> [WORK TASK]: Could you print exactly the lines of the listing below, starting at the line that has "destruct (Json.eat x22 (Json.skip_ws" and ending at the line that has "destruct (Json.parse_value (2", and only those lines?

^^^^^^^^

Lemma parse_string_length (s acc r : list byte) (str : string) :
  Json.parse_string s acc = Some (str, r) -> (length r < length s)%nat.
Proof.
  remember (length s) as n eqn:Hn. 
  revert s acc Hn. induction n as [n IH] using lt_wf_ind. intros s acc Hn.
  destruct s as [|c s]; [discriminate|]. cbn [Json.parse_string].
  destruct (Byte.eqb c x22); [intros [= _ <-]; subst; simpl; lia|].
  destruct (Byte.eqb c x5c).
  - destruct s as [|e s]; [discriminate|].
    destruct (Json.simple_escape e).
    + intros H. apply (IH (length s)) in H; subst; simpl in *; lia.
    + destruct (Byte.eqb e x75); [|discriminate].
      destruct s as [|h1 [|h2 [|h3 [|h4 s]]]]; try discriminate.
      destruct (Json.hex h1), (Json.hex h2), (Json.hex h3), (Json.hex h4); try discriminate.
      intros H. apply (IH (length s)) in H; subst; simpl in *; lia.
  - destruct (Byte.to_N c <? 32)%N; [discriminate|].
    intros H. apply (IH (length s)) in H; subst; simpl in *; lia.
Qed.

(** With any fuel that is not zero, [parse_value] takes the branch the
    equations in the context select. *)
Ltac same_branch s' :=
  cbn [Json.parse_value]; fold s';
  repeat match goal with
         | E : ?scrutinee = _ |- context [?scrutinee] => rewrite E
         end;
  reflexivity.

(** A successful parse needs no more fuel than the bytes it reads. *)
Lemma parse_fuel (fuel : nat) :
  enough Json.parse_value fuel /\ enough Json.parse_elements fuel /\
  enough Json.parse_members fuel.
Proof.
  induction fuel as [|fuel (IHv & IHe & IHm)].
  { repeat split; discriminate. }
  split; [|split]; intros s r a H.
  - cbn [Json.parse_value] in H.
    pose proof (skip_ws_length s) as Hws.
    set (s' := Json.skip_ws s) in *.
    assert (Hleaf : forall res : json * list byte,
               Some res = Some (a, r) ->
               (forall g, Json.parse_value (S g) s = Some res) ->
               (length (snd res) < length s)%nat ->
               (length r < length s)%nat /\
               forall fuel', (length s - length r <= fuel')%nat ->
                             Json.parse_value fuel' s = Some (a, r)).
    { intros res [= ->] Hg Hlen. simpl in Hlen. split; [exact Hlen|].
      intros [|g] Hf; [lia|]. apply Hg. }
    destruct (Json.keyword "null" s') as [r1|] eqn:K1.
    { apply (Hleaf _ H); [intros g; same_branch s'|].
      apply eat_all_length in K1. simpl in *. lia. }
    destruct (Json.keyword "true" s') as [r1|] eqn:K2.
    { apply (Hleaf _ H); [intros g; same_branch s'|].
      apply eat_all_length in K2. simpl in *. lia. }
    destruct (Json.keyword "false" s') as [r1|] eqn:K3.
    { apply (Hleaf _ H); [intros g; same_branch s'|].
      apply eat_all_length in K3. simpl in *. lia. }
    destruct (Json.eat x22 s') as [r1|] eqn:E1.
    { destruct (Json.parse_string r1 []) as [[str r2]|] eqn:Es; [|discriminate].
      apply (Hleaf _ H); [intros g; same_branch s'|].
      apply eat_length in E1. apply parse_string_length in Es. simpl. lia. }
    destruct (Json.eat x5b s') as [r1|] eqn:E2.
    { pose proof (eat_length _ _ _ E2) as L2.
      pose proof (skip_ws_length r1) as Hws1.
      destruct (Json.eat x5d (Json.skip_ws r1)) as [r2|] eqn:E3.
      { apply (Hleaf _ H); [intros g; same_branch s'|].
        apply eat_length in E3. simpl. lia. }
      destruct (Json.parse_elements fuel r1) as [[items r2]|] eqn:Ee; [|discriminate].
      injection H as <- <-.
      destruct (IHe _ _ _ Ee) as [Hlen Hmore].
      split; [lia|]. intros [|g] Hg; [lia|].
      cbn [Json.parse_value]; fold s'. rewrite K1, K2, K3, E1, E2, E3.
      rewrite Hmore by lia. reflexivity. }
    destruct (Json.eat x7b s') as [r1|] eqn:E4.
    { pose proof (eat_length _ _ _ E4) as L4.
      pose proof (skip_ws_length r1) as Hws1.
      destruct (Json.eat x7d (Json.skip_ws r1)) as [r2|] eqn:E5.
      { apply (Hleaf _ H); [intros g; same_branch s'|].
        apply eat_length in E5. simpl. lia. }
      destruct (Json.parse_members fuel r1) as [[members r2]|] eqn:Em; [|discriminate].
      injection H as <- <-.
      destruct (IHm _ _ _ Em) as [Hlen Hmore].
      split; [lia|]. intros [|g] Hg; [lia|].
      cbn [Json.parse_value]; fold s'. rewrite K1, K2, K3, E1, E2, E4, E5.
      rewrite Hmore by lia. reflexivity. }
    destruct (Json.parse_number s') as [[q r1]|] eqn:En; [|discriminate].
    apply (Hleaf _ H); [intros g; same_branch s'|].
    apply parse_number_length in En. simpl. lia.
  - cbn [Json.parse_elements] in H.
    destruct (Json.parse_value fuel s) as [[v r1]|] eqn:Ev; [|discriminate].
    destruct (IHv _ _ _ Ev) as [Hlen Hmore].
    pose proof (skip_ws_length r1) as Hws.
    destruct (Json.eat x2c (Json.skip_ws r1)) as [r2|] eqn:E1.
    + pose proof (eat_length _ _ _ E1) as L1.
      destruct (Json.parse_elements fuel r2) as [[vs r3]|] eqn:Ee; [|discriminate].
      injection H as <- <-.
      destruct (IHe _ _ _ Ee) as [Hlen' Hmore'].
      split; [lia|]. intros [|g] Hg; [lia|].
      cbn [Json.parse_elements]. rewrite Hmore by lia. rewrite E1.
      rewrite Hmore' by lia. reflexivity.
    + destruct (Json.eat x5d (Json.skip_ws r1)) as [r2|] eqn:E2; [|discriminate].
      pose proof (eat_length _ _ _ E2) as L2.
      injection H as <- <-.
      split; [lia|]. intros [|g] Hg; [lia|].
      cbn [Json.parse_elements]. rewrite Hmore by lia. rewrite E1, E2. reflexivity.
  - cbn [Json.parse_members] in H.
    pose proof (skip_ws_length s) as Hws0.
    destruct (Json.eat x22 (Json.skip_ws s)) as [r0|] eqn:E0; [|discriminate].
    pose proof (eat_length _ _ _ E0) as L0.
    destruct (Json.parse_string r0 []) as [[key r0']|] eqn:Es; [|discriminate].
    pose proof (parse_string_length _ _ _ _ Es) as Ls.
    pose proof (skip_ws_length r0') as Hws0'.
    destruct (Json.eat x3a (Json.skip_ws r0')) as [r0''|] eqn:Ec; [|discriminate].
    pose proof (eat_length _ _ _ Ec) as Lc.
    destruct (Json.parse_value fuel r0'') as [[v r1]|] eqn:Ev; [|discriminate].
    destruct (IHv _ _ _ Ev) as [Hlen Hmore].
    pose proof (skip_ws_length r1) as Hws.
    destruct (Json.eat x2c (Json.skip_ws r1)) as [r2|] eqn:E1.
    + pose proof (eat_length _ _ _ E1) as L1.
      destruct (Json.parse_members fuel r2) as [[ms r3]|] eqn:Em; [|discriminate].
      injection H as <- <-.
      destruct (IHm _ _ _ Em) as [Hlen' Hmore'].
      split; [lia|]. intros [|g] Hg; [lia|].
      cbn [Json.parse_members]. rewrite E0, Es, Ec. rewrite Hmore by lia. rewrite E1.
      rewrite Hmore' by lia. reflexivity.
    + destruct (Json.eat x7d (Json.skip_ws r1)) as [r2|] eqn:E2; [|discriminate].
      pose proof (eat_length _ _ _ E2) as L2.
      injection H as <- <-.
      split; [lia|]. intros [|g] Hg; [lia|].
      cbn [Json.parse_members]. rewrite E0, Es, Ec. rewrite Hmore by lia.
      rewrite E1, E2. reflexivity.
Qed.

(** The fuel [JSON_parse] gives covers the whole text: what parses with
    some fuel parses with that one. *)
Lemma JSON_parse_fuel (s r : list byte) (v : json) (fuel : nat) :
  Json.parse_value fuel s = Some (v, r) ->
  Json.parse_value (2 * length s + 2) s = Some (v, r).
Proof.
  intros H. destruct (parse_fuel fuel) as (Hv & _ & _).
  destruct (Hv _ _ _ H) as [_ Hmore]. apply Hmore. lia.
Qed.

(** [JSON_parse] throws exactly when no fuel makes the text a JSON value
    followed by white space only. *)
Lemma JSON_parse_throws (text : string) :
  JSON_parse text = Throws SyntaxError <->
  forall (fuel : nat) (v : json) (r : list byte),
    Json.parse_value fuel (list_byte_of_string text) = Some (v, r) ->
    Json.skip_ws r <> [].
Proof.
  unfold JSON_parse. set (s := list_byte_of_string text). split.
  - intros H fuel v r Hp. rewrite (JSON_parse_fuel _ _ _ _ Hp) in H.
    destruct (Json.skip_ws r); discriminate.
  - intros H.
    destruct (Json.parse_value (2 * length s + 2) s) as [[v r]|] eqn:E;
      [|reflexivity].
    specialize (H _ _ _ E). destruct (Json.skip_ws r); [contradiction|reflexivity].
Qed.

(** *** Vector lengths *)

(** C1 (as the code behaves): [extractFeatures] returns 14 numbers for
    every input: six scalars, three foot flags and five position flags.
    The comment in the source and the specification both announce 17. *)
Theorem extractFeatures_length (attrs : PlayerAttributes) :
  length (extractFeatures attrs) = (6 + 3 + length posMap)%nat /\
  length (extractFeatures attrs) = 14%nat /\
  length (extractFeatures attrs) <> 17%nat.
Proof.
  assert (H : length (extractFeatures attrs) = 14%nat) by reflexivity.
  rewrite H. repeat split. discriminate.
Qed.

^^^^^^^^

> [TASK ANSWER]:
    destruct (Json.eat x22 (Json.skip_ws s)) as [r0|] eqn:E0; [|discriminate].
    pose proof (eat_length _ _ _ E0) as L0.
    destruct (Json.parse_string r0 []) as [[key r0']|] eqn:Es; [|discriminate].
    pose proof (parse_string_length _ _ _ _ Es) as Ls.
    pose proof (skip_ws_length r0') as Hws0'.
    destruct (Json.eat x3a (Json.skip_ws r0')) as [r0''|] eqn:Ec; [|discriminate].
    pose proof (eat_length _ _ _ Ec) as Lc.
    destruct (Json.parse_value fuel r0'') as [[v r1]|] eqn:Ev; [|discriminate].
    destruct (IHv _ _ _ Ev) as [Hlen Hmore].
    pose proof (skip_ws_length r1) as Hws.
    destruct (Json.eat x2c (Json.skip_ws r1)) as [r2|] eqn:E1.
    + pose proof (eat_length _ _ _ E1) as L1.
      destruct (Json.parse_members fuel r2) as [[ms r3]|] eqn:Em; [|discriminate].
      injection H as <- <-.
      destruct (IHm _ _ _ Em) as [Hlen' Hmore'].
      split; [lia|]. intros [|g] Hg; [lia|].
      cbn [Json.parse_members]. rewrite E0, Es, Ec. rewrite Hmore by lia. rewrite E1.
      rewrite Hmore' by lia. reflexivity.
    + destruct (Json.eat x7d (Json.skip_ws r1)) as [r2|] eqn:E2; [|discriminate].
      pose proof (eat_length _ _ _ E2) as L2.
      injection H as <- <-.
      split; [lia|]. intros [|g] Hg; [lia|].
      cbn [Json.parse_members]. rewrite E0, Es, Ec. rewrite Hmore by lia.
      rewrite E1, E2. reflexivity.
Qed.

(** The fuel [JSON_parse] gives covers the whole text: what parses with
    some fuel parses with that one. *)
Lemma JSON_parse_fuel (s r : list byte) (v : json) (fuel : nat) :
  Json.parse_value fuel s = Some (v, r) ->
  Json.parse_value (2 * length s + 2) s = Some (v, r).
Proof.
  intros H. destruct (parse_fuel fuel) as (Hv & _ & _).
  destruct (Hv _ _ _ H) as [_ Hmore]. apply Hmore. lia.
Qed.

(** [JSON_parse] throws exactly when no fuel makes the text a JSON value
    followed by white space only. *)
Lemma JSON_parse_throws (text : string) :
  JSON_parse text = Throws SyntaxError <->
  forall (fuel : nat) (v : json) (r : list byte),
    Json.parse_value fuel (list_byte_of_string text) = Some (v, r) ->
    Json.skip_ws r <> [].
Proof.
  unfold JSON_parse. set (s := list_byte_of_string text). split.
  - intros H fuel v r Hp. rewrite (JSON_parse_fuel _ _ _ _ Hp) in H.
    destruct (Json.skip_ws r); discriminate.
  - intros H.
    destruct (Json.parse_value (2 * length s + 2) s) as [[v r]|] eqn:E;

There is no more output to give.